Huni kapanawa contains beta-carboline alkaloids, primarily harmine and harmaline, which are potent MAO-A inhibitors with IC50 values of 2.0 and 2.5 nM respectively—making them among the most selective and powerful MAO inhibitors known. Harmine is typically more abundant and shows slightly greater potency than harmaline in reversibly blocking monoamine oxidase A. These alkaloids work synergistically to elevate synaptic serotonin, dopamine, and norepinephrine levels, distinguishing huni kapanawa from other botanical MAO inhibitors with weaker enzymatic affinity.
Can huni kapanawa be safely combined with other supplements or herbal adaptogens?
Due to its potent and reversible MAO-A inhibition, huni kapanawa should not be combined with serotonergic supplements (such as 5-HTP, L-tryptophan, or St. John's Wort) or stimulating adaptogens without professional medical guidance, as this may increase serotonin syndrome risk. Similarly, combining it with other MAO inhibitors or dopaminergic herbs requires careful consideration and monitoring. Consultation with a healthcare provider knowledgeable about plant medicines and pharmacology is strongly recommended before stacking huni kapanawa with other supplements.
What is the antioxidant potential of huni kapanawa, and does it contribute to its health effects?

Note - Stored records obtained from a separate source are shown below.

(** * Heart-rate monitor app of the badge (badge/apps/heartrate/__init__.py)

    A shallow embedding of the app's state record, of its three lifecycle
    hooks [init], [update], [on_exit] and of the helpers they call, followed
    by the properties of the scan / connect / monitor state machine.

    Modelling choices:
    - the module-level dict [state] always carries the same seven keys, so it
      is a record; [state.get("hr_update_time", 0)] therefore never falls
      back to its default and reads the field;
    - Python integers are unbounded: ticks and heart rates are [Z];
    - the host publishes [io.pressed] and [io.ticks] once per frame; a frame
      is the pair of both, and every read of [io.ticks] inside one call of
      [update] sees the same value;
    - [BLUETOOTH_AVAILABLE] is decided by the import at load time: it is a
      variable of the development;
    - [int(...)] is truncation toward zero; the float that [math.sin]
      returns is a parameter of [_simulate_hr_reading_with], a real in
      [-1, 1], and its product by 8 is exact on floats; the state machine
      runs on [_simulate_hr_reading], its instance at the real sine of the
      Standard Library, which is also what idealises the floats of the
      drawing code;
    - drawing calls ([screen], [shapes]) never read or write [state] and are
      left out; the font of line 93 is taken to load, so that the frame
      goes on to the button handling. *)

From Stdlib Require Import String DecimalString.
From Stdlib Require Import ZArith List Bool Lia Reals Lra.
From Stdlib.Strings Require Import Byte.
Import ListNotations.

Local Open Scope Z_scope.

Module HeartRate.

(** ** Host input *)

(** Buttons of the badge; the app only looks at [BUTTON_A] and
    [BUTTON_HOME]. *)
Inductive Button : Set :=
| BUTTON_A | BUTTON_B | BUTTON_C | BUTTON_UP | BUTTON_DOWN | BUTTON_HOME.

Definition Button_eqb (a b : Button) : bool :=
  match a, b with
  | BUTTON_A, BUTTON_A | BUTTON_B, BUTTON_B | BUTTON_C, BUTTON_C
  | BUTTON_UP, BUTTON_UP | BUTTON_DOWN, BUTTON_DOWN
  | BUTTON_HOME, BUTTON_HOME => true
  | _, _ => false
  end.

(** [b in io.pressed] *)
Definition is_pressed (b : Button) (pressed : list Button) : bool :=
  existsb (Button_eqb b) pressed.

(** What the host exposes during one frame: [io.pressed] and [io.ticks]. *)
Record Frame : Type := mkFrame {
  pressed : list Button;
  ticks : Z
}.

(** ** Float helpers *)

(** Python's [int(x)] on a float: truncation toward zero. *)
Definition py_int (x : R) : Z :=
  if Rle_dec 0 x then Int_part x else - Int_part (- x).

(** An integer nearest to [x], whatever the rule for ties. *)
Definition nearest (r : Z) (x : R) : Prop :=
  (Rabs (IZR r - x) <= / 2)%R.

(** ** Heart Rate Measurement characteristic *)

(** [data[i]] of a bytes object, as an integer; only used below a length
    check, so the default is never returned. *)
Definition byte_at (data : list byte) (i : nat) : Z :=
  Z.of_N (Byte.to_N (nth i data "000"%byte)).
(** X15. The text shown for a comment is the comment when it has at most
    200 characters, and otherwise its first 200 characters followed by
    three periods: it never has more than 203 characters. *)
Theorem preview_is_bounded (text : string) :
  Py.len (preview text) <= 203 /\
  (Py.len text <= 200 -> preview text = text) /\
  (200 < Py.len text ->
   exists head rest,
     text = head +:+ rest /\ Py.len head = 200 /\
     preview text = head +:+ "...").
Proof.
  unfold preview, Py.len.
  destruct (Z.ltb_spec 200 (Z.of_nat (String.length text))) as [Hlong|Hshort].
  - split; [|split; [lia|]].
    + unfold Py.str_slice_to. change (0 <=? 200)%Z with true. cbv iota.
      rewrite str_length_app, str_take_length. simpl String.length. lia.
    + intros _. exists (Py.str_take 200 text).
      destruct (str_take_prefix 200 text) as [rest E]. exists rest.
      split; [exact E|]. split; [|reflexivity].
      rewrite str_take_length. lia.
  - split; [lia|]. split; [reflexivity | lia].
Qed.


(** X17. A row whose first text column (a column with "comment", "text",
    "feedback", "suggestion" or "remarks" in its name, in any letter case)
    holds more than 5 characters after trimming gives a comment with that
    trimmed text, and the answer is a report. *)
Theorem text_column_gives_comment (rows : list Row) (row : Row) (v : string)
    (Hrow : In row rows)
    (Hcol : find_text_column row = Some v)
    (Hlen : 5 < Py.len (Py.str_strip v)) :
  In (Py.str_strip v) (map comment_text (collect_comments rows)) /\
  exists report, upload_and_analyze rows = Analyzed report.
Proof.
  assert (Hv : v <> "") by (apply strip_nonempty_source; lia).
  destruct (in_enumerate_from rows row 1 Hrow) as [i Hi].
  assert (Hc : comment_of_row i row
               = Some {| comment_id := row_get_id row i;
                         comment_text := Py.str_strip v |}).
  { unfold comment_of_row. rewrite Hcol.
    destruct v as [|a r]; [contradiction|]. cbn [truthy negb andb].
    apply Z.ltb_lt in Hlen. now rewrite Hlen. }
  pose proof (collect_from_in_rev _ _ _ _ Hi Hc) as Hin.
  fold (collect_comments rows) in Hin.
  split.
  - apply in_map_iff. eexists. split; [|exact Hin]. reflexivity.
  - unfold upload_and_analyze.
    destruct (collect_comments rows) as [|c cs]; [contradiction|].
    destruct (tally _) as [counts total]. eexists. reflexivity.
Qed.
Lemma pow2_inv k : pow2 (- k) == / pow2 k.
Proof. rewrite !pow2_Qpower. apply Qpower_opp. Qed.

Lemma pow2_nonneg_Z k : (0 <= k)%Z -> pow2 k = inject_Z (2 ^ k).
Proof. intros H. unfold pow2. by replace (0 <=? k)%Z with true by (symmetry; apply Z.leb_le; lia). Qed.

(** *** Rounding to an integer *)

Lemma inject_Z_sub x y : inject_Z (x - y) == inject_Z x - inject_Z y.
Proof. unfold Z.sub, Qminus. by rewrite inject_Z_plus, inject_Z_opp. Qed.

Lemma inj_pos z : (0 < z)%Z -> 0 < inject_Z z.
Proof. intros H. change 0 with (inject_Z 0). by rewrite <- Zlt_Qlt. Qed.

Lemma inj_nonneg z : (0 <= z)%Z -> 0 <= inject_Z z.
Proof. intros H. change 0 with (inject_Z 0). by rewrite <- Zle_Qle. Qed.

Lemma round_half_even_cases q :
  let z := round_half_even q in
  (Qabs (q - inject_Z z) < 1 # 2) \/
  (Qabs (q - inject_Z z) == 1 # 2 /\ Z.even z = true).
Proof.
  destruct q as [n d]. unfold round_half_even. cbn [Qnum Qden].
  pose proof (Z.div_mod n (Z.pos d) ltac:(lia)) as Hdm.
  pose proof (Z.mod_pos_bound n (Z.pos d) ltac:(lia)) as Hr.
  set (fl := (n / Z.pos d)%Z) in *. set (r := (n mod Z.pos d)%Z) in *.
  assert (Hq : n # d == inject_Z fl + inject_Z r / inject_Z (Z.pos d)).
  { rewrite (Qmake_Qdiv n d). rewrite Hdm. rewrite inject_Z_plus, inject_Z_mult.
    field. intros E. apply (inject_Z_nonzero (Z.pos d)); [lia | done]. }
  assert (HD : 0 < inject_Z (Z.pos d)) by (apply inj_pos; lia).
  assert (Hr0 : 0 <= inject_Z r) by (apply inj_nonneg; lia).
  set (x := inject_Z r / inject_Z (Z.pos d)) in *.
  assert (Hx0 : 0 <= x) by (apply Qle_shift_div_l; [done | lra]).
  assert (Hcmp : forall c, (2 * r ?= Z.pos d)%Z = c ->
            match c with
            | Lt => x < 1 # 2
            | Eq => x == 1 # 2
            | Gt => 1 # 2 < x
            end).
  { intros c Hc. destruct c.
    - apply Z.compare_eq in Hc. unfold x.
      assert (E : inject_Z (Z.pos d) == 2 * inject_Z r).
      { rewrite <- Hc. rewrite inject_Z_mult. reflexivity. }
      rewrite E. field. rewrite E in HD. lra.
    - apply Z.compare_lt_iff in Hc. apply Qlt_shift_div_r; [done |].
      assert (E : 2 * inject_Z r < inject_Z (Z.pos d)).
      { change 2 with (inject_Z 2). rewrite <- inject_Z_mult, <- Zlt_Qlt. done. }
      lra.
    - apply Z.compare_gt_iff in Hc. apply Qlt_shift_div_l; [done |].
      assert (E : inject_Z (Z.pos d) < 2 * inject_Z r).
      { change 2 with (inject_Z 2). rewrite <- inject_Z_mult, <- Zlt_Qlt. done. }
      lra. }
  assert (Hx1 : x < 1).
  { apply Qlt_shift_div_r; [done |]. rewrite Qmult_1_l, <- Zlt_Qlt. apply Hr. }
  specialize (Hcmp _ eq_refl).
  assert (E0 : (n # d) - inject_Z fl == x) by (rewrite Hq; ring).
  assert (E1 : (n # d) - inject_Z (fl + 1) == - (1 - x)).
  { rewrite Hq, inject_Z_plus. change (inject_Z 1) with 1. ring. }
  destruct (2 * r ?= Z.pos d)%Z.
  - right. destruct (Z.even fl) eqn:Hev.
    + split; [| done]. rewrite E0, Qabs_pos by done. done.
    + split.
      * rewrite E1, Qabs_opp, Qabs_pos by lra. lra.
      * rewrite Z.even_add, Hev. reflexivity.
  - left. rewrite E0, Qabs_pos by done. done.
  - left. rewrite E1, Qabs_opp, Qabs_pos by lra. lra.
Qed.
Lemma run_action_well_formed (a : app_action num) (prev : NeuralNetwork num)
  (w : World num) :
  well_formed prev -> generator_ok w prev ->
  exists net' w',
    run_action a prev w = Some (net', w') /\ well_formed net' /\
    generator_ok w' net' /\
    (a <> Edit RemoveLayer -> no_duplicate_pairs prev -> no_duplicate_pairs net').
Proof.
  intros Hwf Hg. destruct a as [op|e|lr|]; cbn [run_action].
  - destruct (run_op_well_formed op prev w Hwf Hg) as (net' & w' & E & Hwf' & Hg').
    exists net', w'. split; [exact E|]. split; [exact Hwf'|]. split; [exact Hg'|].
    intros Hop Hnd.
    destruct (other_operations_keep_pairs_distinct op prev w) as (n2 & w2 & E2 & H2);
      try assumption.
    + intros ->. apply Hop. reflexivity.
    + apply Hg.
    + rewrite E in E2. injection E2 as <- <-. exact H2.
  - pose proof (run_value_edit_skeleton e prev) as Es.
    exists (run_value_edit e prev), w. split; [reflexivity|].
    split; [exact (skeleton_well_formed _ _ Es Hwf)|].
    split; [exact (skeleton_generator_ok _ _ _ Es Hg)|].
    intros _. exact (skeleton_pairs _ _ Es).
  - destruct (runForwardPropagation_full prev) as (p & Ep & Hlen & _).
    pose proof (well_formed_count prev Hwf) as Hc.
    destruct (nth_error (layers p) (List.length (layers p) - 1)) as [out|] eqn:Eo.
    2:{ apply nth_error_None in Eo. lia. }
    destruct (runTrainingStep_loss prev p lr out Ep Eo) as (u & Eu).
    pose proof (runTrainingStep_skeleton _ _ _ _ Eu) as Es.
    rewrite Eu. exists u, w. split; [reflexivity|].
    split; [exact (skeleton_well_formed _ _ Es Hwf)|].
    split; [exact (skeleton_generator_ok _ _ _ Es Hg)|].
    intros _. exact (skeleton_pairs _ _ Es).
  - destruct (runForwardPropagation_full prev) as (p & Ep & _).
    pose proof (runForwardPropagation_skeleton _ _ _ Ep) as Es.
    rewrite Ep. exists p, w. split; [reflexivity|].
    split; [exact (skeleton_well_formed _ _ Es Hwf)|].
    split; [exact (skeleton_generator_ok _ _ _ Es Hg)|].
    intros _. exact (skeleton_pairs _ _ Es).
Qed.
(** [exec] as the specification words it: the probe-and-load step is a
    [finally] around the whole call, the preparation included. *)
Definition exec_spec (native : Native) (sql : string)
    (parameters : list SQLiteCompatibleType) : M QueryResult :=
  try_finally
    (let* prepared := prepare native sql in
     match prepared with
     | None => ret (mkQueryResult [] None None)
     | Some prepared =>
         try_catch (execute native prepared parameters) (λ e, throw (annotate sql e))
     end)
    (load_extensions_when_ready native).

(** What the readiness probe reports in the course of a call of [exec], when
    it runs there: the call must have a statement to execute, and the flag must
    still be down. *)
Definition probe_in_exec (native : Native) (sql : string)
    (parameters : list SQLiteCompatibleType) (w : World) : option bool :=
  match prepare native sql w with
  | (Return (Some prepared), w1) =>
      let w2 := snd (execute native prepared parameters w1) in
      if extensionsLoaded (self w2) then None
      else match fst (isDatabaseReady native w2) with
           | Return b => Some b
           | Throw _ => None
           end
  | _ => None
  end.

(** A step that neither moves the flag nor loads anything. *)
Definition quiet (w w' : World) : Prop :=
  extensionsLoaded (self w') = extensionsLoaded (self w) ∧
  loads (history w') = loads (history w).

(** A step that raises the flag, with the one pair of loads. *)
Definition flipped (w w' : World) : Prop :=
  extensionsLoaded (self w) = false ∧
  extensionsLoaded (self w') = true ∧
  ∃ db, loads (history w') = loads (history w) ++ extension_loads (Some db).

(** [k] failed removal attempts, each followed by the wait. *)
Definition rm_pairs (k : nat) (filePath : string) (options : RmOptions) : list Event :=
  concat (replicate k [EvUnlink filePath (force options); EvDelay (retryDelay options)]).

(** The options [delete] passes to [rm]. *)
Definition delete_options : RmOptions := mkRmOptions true 5 500.

(** With no handle there is nothing in the statement cache. *)
Definition cache_follows_handle (w : World) : Prop :=
  sqlite (self w) = None → preparedStatements (self w) = ∅.

(** The calls that leave the connection open. *)
Definition keeps_connection (c : Call) : bool :=
  match c with
  | CallClose | CallDelete _ => false
  | _ => true
  end.

(** ** Further engines and predicates *)

(** An engine whose compilations follow a script: the [i]-th compilation it
    is asked for of a text answers the [i]-th entry, and [afterwards] once the
    script is used up.  Everything else is as in [demo_native false]. *)
Definition scripted_native (script : list Compilation) (afterwards : Compilation) : Native :=
  mkNative
    (native_open (demo_native false))
    (λ h db sql, nth (compilations sql h) script afterwards)
    (native_all (demo_native false))
    (native_run (demo_native false))
    (native_unlink (demo_native false))
    (native_toString (demo_native false)).

(** From the history [h] on, the compilation of [sql] on [db] fails [k]
    times and then yields [prepared]. *)
Definition fails_then_compiles (native : Native) (db : Database) (sql : string)
    (h : History) (k : nat) (prepared : Statement) : Prop :=
  ∀ added,
    (compilations sql added < k →
     ∃ ex, native_prepare native (h ++ added) db sql = CompileThrows ex) ∧
    (compilations sql added = k →
     native_prepare native (h ++ added) db sql = Compiled prepared).

(** The calls that need an open handle to do anything. *)
Definition needs_handle (c : Call) : bool :=
  match c with
  | CallOpen _ | CallDelete _ => false
  | _ => true
  end.

(** No retry counter reads above the bound. *)
Definition counters_bounded (o : SQLite) : Prop :=
  ∀ sql c, RetryCounter.get (retryCounter o) sql = Some c → c ≤ 5.

(** Every retry counter reads 0, if it reads as a number at all. *)
Definition counters_at_rest (o : SQLite) : Prop :=
  ∀ sql c, RetryCounter.get (retryCounter o) sql = Some c → c = 0.

(** The same, but for the counter of [sql]. *)
Definition counters_at_rest_except (sql : string) (o : SQLite) : Prop :=
  ∀ sql' c, sql' ≠ sql → RetryCounter.get (retryCounter o) sql' = Some c → c = 0.

(** The counter of [sql] is at rest, or a retry of [sql] is under way. *)
Definition counter_in_retry (sql : string) (o : SQLite) : Prop :=
  ∀ c, RetryCounter.get (retryCounter o) sql = Some c →
       c = 0 ∨ (sqlite o ≠ None ∧ preparedStatements o !! sql = None).

(** The engine never hands back a falsy value for a compilation. *)
Definition never_falsy (native : Native) : Prop :=
  ∀ h db sql, native_prepare native h db sql ≠ CompileFalsy.

(** Every statement in the cache was compiled by the engine, from the text it
    is stored under, on the handle that is open now. *)
Definition cache_sound (native : Native) (o : SQLite) : Prop :=
  ∀ sql prepared,
    preparedStatements o !! sql = Some prepared →
    ∃ db h, sqlite o = Some db ∧ native_prepare native h db sql = Compiled prepared.

(** [BigInt] refuses the number. *)
Definition not_an_integer (n : number) : bool :=
  match n with
  | Finite q => negb (is_integer q)
  | _ => true
  end.

(** The first number of the engine's info object that [BigInt] refuses, in
    the order in which [exec] converts them: the change count, unless it is
    missing or [NaN], and then the row id, when it is a number. *)
Definition offending_number (info : RunResult) : option number :=
  let of_row_id :=
    match lastInsertRowid info with
    | Defined (RowNumber n) => if not_an_integer n then Some n else None
    | _ => None
    end in
  match changes info with
  | Defined c => if negb (isNaN c) && not_an_integer c then Some c else of_row_id
  | _ => of_row_id
  end.

(** [e] is what [ex] looks like once the query has been appended to its
    message: an [Error] with the longer message, and any other thrown value
    as it was. *)
Definition query_appended (sql : string) (ex e : Thrown) : Prop :=
  match ex with
  | ErrorObj message => e = ErrorObj (message +:+ " (query: " +:+ sql +:+ ")")
  | NonError v => e = NonError v
  end.

(** [ex] is what the execution of [prepared] throws after the history [h]:
    the engine's error from [all] or [run], or the [RangeError] of [BigInt]
    for the first number of the info object that is no integer. *)
Definition thrown_by_execution (native : Native) (prepared : Statement)
    (parameters : list SQLiteCompatibleType) (h : History) (ex : Thrown) : Prop :=
  if reader prepared then native_all native h prepared parameters = inl ex
  else native_run native h prepared parameters = inl ex ∨
       ∃ info n,
         native_run native h prepared parameters = inr info ∧
         offending_number info = Some n ∧
         ex = BigInt_RangeError (native_toString native n).

(** The engine answers the probe on [db] after the history [h]: it compiles
    [SELECT 1;] and runs the compiled statement. *)
Definition engine_ready (native : Native) (db : Database) (h : History) : bool :=
  match native_prepare native h db "SELECT 1;" with
  | Compiled probe =>
      match native_run native (h ++ [EvPrepare db "SELECT 1;"]) probe [] with
      | inr _ => true
      | inl _ => false
      end
  | _ => false
  end.

(** The engine never answers the probe. *)
Definition never_ready (native : Native) : Prop :=
  ∀ db h, engine_ready native db h = false.

(** * Properties *)

Ltac unfold_m :=
  unfold bind, ret, throw, try_catch, try_finally, emit, get_self, get_history,
    modify_self.

Lemma app_two {A} (l : list A) (a b : A) : (l ++ [a]) ++ [b] = l ++ [a; b].
Proof. by rewrite <- app_assoc. Qed.

Lemma app_three {A} (l : list A) (a b c : A) : ((l ++ [a]) ++ [b]) ++ [c] = l ++ [a; b; c].
Proof. by rewrite <- !app_assoc. Qed.

Section PrepareFacts.

Context (native : Native).

(** ** One activation of [prepare], case by case *)

Lemma prepare_attempt_closed sql w :
  sqlite (self w) = None →
  prepare_attempt native sql w = (Throw (ErrorObj "Database is not initialized."), w).
Proof.
  intros Hs. unfold prepare_attempt. unfold_m. by rewrite Hs.
Qed.
(** * CoreAuth Python SDK: the HTTP transport, its error mapping and the
      service facades that assemble query mappings.

    The development embeds [coreauth/_http.py], [coreauth/exceptions.py],
    [coreauth/client.py] and the query-building methods of
    [coreauth/services/*.py] as Rocq functions, and proves the properties
    the specification states about them.

    Modelling choices.
    - Python values (what [resp.json()] returns, what goes into a request
      body or a query mapping) are the inductive [value]; a [dict] is a
      [gmap string value], so that equality is the one of Python dicts.
    - [httpx.Response] is an object of a library outside the repository.
      It is a record of the four observations the transport makes of it:
      [status_code], [content], [text] and the outcome of [json()]
      ([None] when [json()] raises).  No relation between the four is
      assumed.
    - The [httpx.Client] is the section variable [httpx_send]: given the
      requests sent so far and the request at hand, it answers with a
      response or raises [httpx.HTTPError].
    - The transport object is shared by the client and every service; it
      lives in the [world], together with the log of requests handed to
      httpx, and methods are computations in the monad [M]. *)

From stdpp Require Import base strings gmap list.
From Stdlib Require Import ZArith Ascii.

Set Warnings "-register-all".

(** ** Python values *)

(** A [float] is carried as its IEEE-754 binary64 bit pattern. *)
Inductive value : Type :=
  | VNone
  | VBool (b : bool)
  | VInt (n : Z)
  | VFloat (bits : Z)
  | VStr (s : string)
  | VList (l : list value)
  | VDict (d : gmap string value).

(** Embedding of typed Python arguments into [value]. *)
Class ToValue (A : Type) := to_value : A → value.
#[global] Instance value_to_value : ToValue value := fun v => v.
#[global] Instance string_to_value : ToValue string := VStr.
#[global] Instance Z_to_value : ToValue Z := VInt.
#[global] Instance bool_to_value : ToValue bool := VBool.
#[global] Instance dict_to_value : ToValue (gmap string value) := VDict.
#[global] Instance option_to_value `{ToValue A} : ToValue (option A) :=
  fun o => match o with Some a => to_value a | None => VNone end.

(** Python truth testing ([if x:], [not x], [x or y]) at the types where the
    source uses it. *)
Class Truthy (A : Type) := truthy : A → bool.
#[global] Instance string_truthy : Truthy string :=
  fun s => match s with EmptyString => false | String _ _ => true end.
#[global] Instance list_truthy {A} : Truthy (list A) :=
  fun l => match l with [] => false | _ :: _ => true end.
#[global] Instance dict_truthy {A} : Truthy (gmap string A) :=
  fun d => negb (Nat.eqb (size d) 0).
#[global] Instance option_truthy `{Truthy A} : Truthy (option A) :=
  fun o => match o with Some a => truthy a | None => false end.

(** [str.rstrip("/")]: every trailing slash goes. *)
Fixpoint rstrip_slash (s : string) : string :=
  match s with
  | EmptyString => EmptyString
  | String c rest =>
      match rstrip_slash rest with
      | EmptyString => if Ascii.eqb c "/"%char then EmptyString else String c EmptyString
      | rest' => String c rest'
      end
  end.

(** ** exceptions.py *)

Module exceptions.

(** The classes deriving from [CoreAuthError]. *)
Inductive error_class : Type :=
  | ApiErrorCls
  | AuthenticationErrorCls
  | ForbiddenErrorCls
  | NotFoundErrorCls
  | ConflictErrorCls
  | ValidationErrorCls
  | RateLimitErrorCls.

#[global] Instance error_class_eq_dec : EqDecision error_class.
Proof. solve_decision. Defined.

(** An instance of [ApiError] or of a subclass: its class and the three
    attributes [ApiError.__init__] sets.  The text handed on to
    [Exception.__init__] is a rendering of the same three attributes and
    is not kept. *)
Record ApiError : Type := mkApiError {
  cls : error_class;
  status_code : Z;
  error : value;
  message : value
}.

(** [ApiError.__init__(self, status_code, error="", message="")], run on
    an instance of class [self_cls].  An argument that is not passed is
    [None] and takes the default of the signature. *)
Definition ApiError__init__ (self_cls : error_class) (status_code : Z)
    (error message : option value) : ApiError :=
  {| cls := self_cls;
     status_code := status_code;
     error := default (VStr "") error;
     message := default (VStr "") message |}.

Definition ApiError_new (status_code : Z) (error message : option value) : ApiError :=
  ApiError__init__ ApiErrorCls status_code error message.

Definition AuthenticationError (error message : option value) : ApiError :=
  ApiError__init__ AuthenticationErrorCls 401
    (Some (default (VStr "unauthorized") error))
    (Some (default (VStr "Authentication required") message)).

Definition ForbiddenError (error message : option value) : ApiError :=
  ApiError__init__ ForbiddenErrorCls 403
    (Some (default (VStr "forbidden") error))
    (Some (default (VStr "Insufficient permissions") message)).

Definition NotFoundError (error message : option value) : ApiError :=
  ApiError__init__ NotFoundErrorCls 404
    (Some (default (VStr "not_found") error))
    (Some (default (VStr "Resource not found") message)).

Definition ConflictError (error message : option value) : ApiError :=
  ApiError__init__ ConflictErrorCls 409
    (Some (default (VStr "conflict") error))
    (Some (default (VStr "Resource already exists") message)).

Huni kapanawa contains polyphenol compounds that provide antioxidant activity, offering cellular protection beyond its primary MAO-inhibiting mechanism. While the polyphenol content contributes to overall phytochemical profile and may support oxidative stress reduction, the antioxidant benefit is secondary to the alkaloid-driven monoamine modulation that drives most observed health effects. The combination of MAO inhibition and antioxidant activity may work synergistically to support neuroprotection, though research specifically isolating the antioxidant contribution remains limited.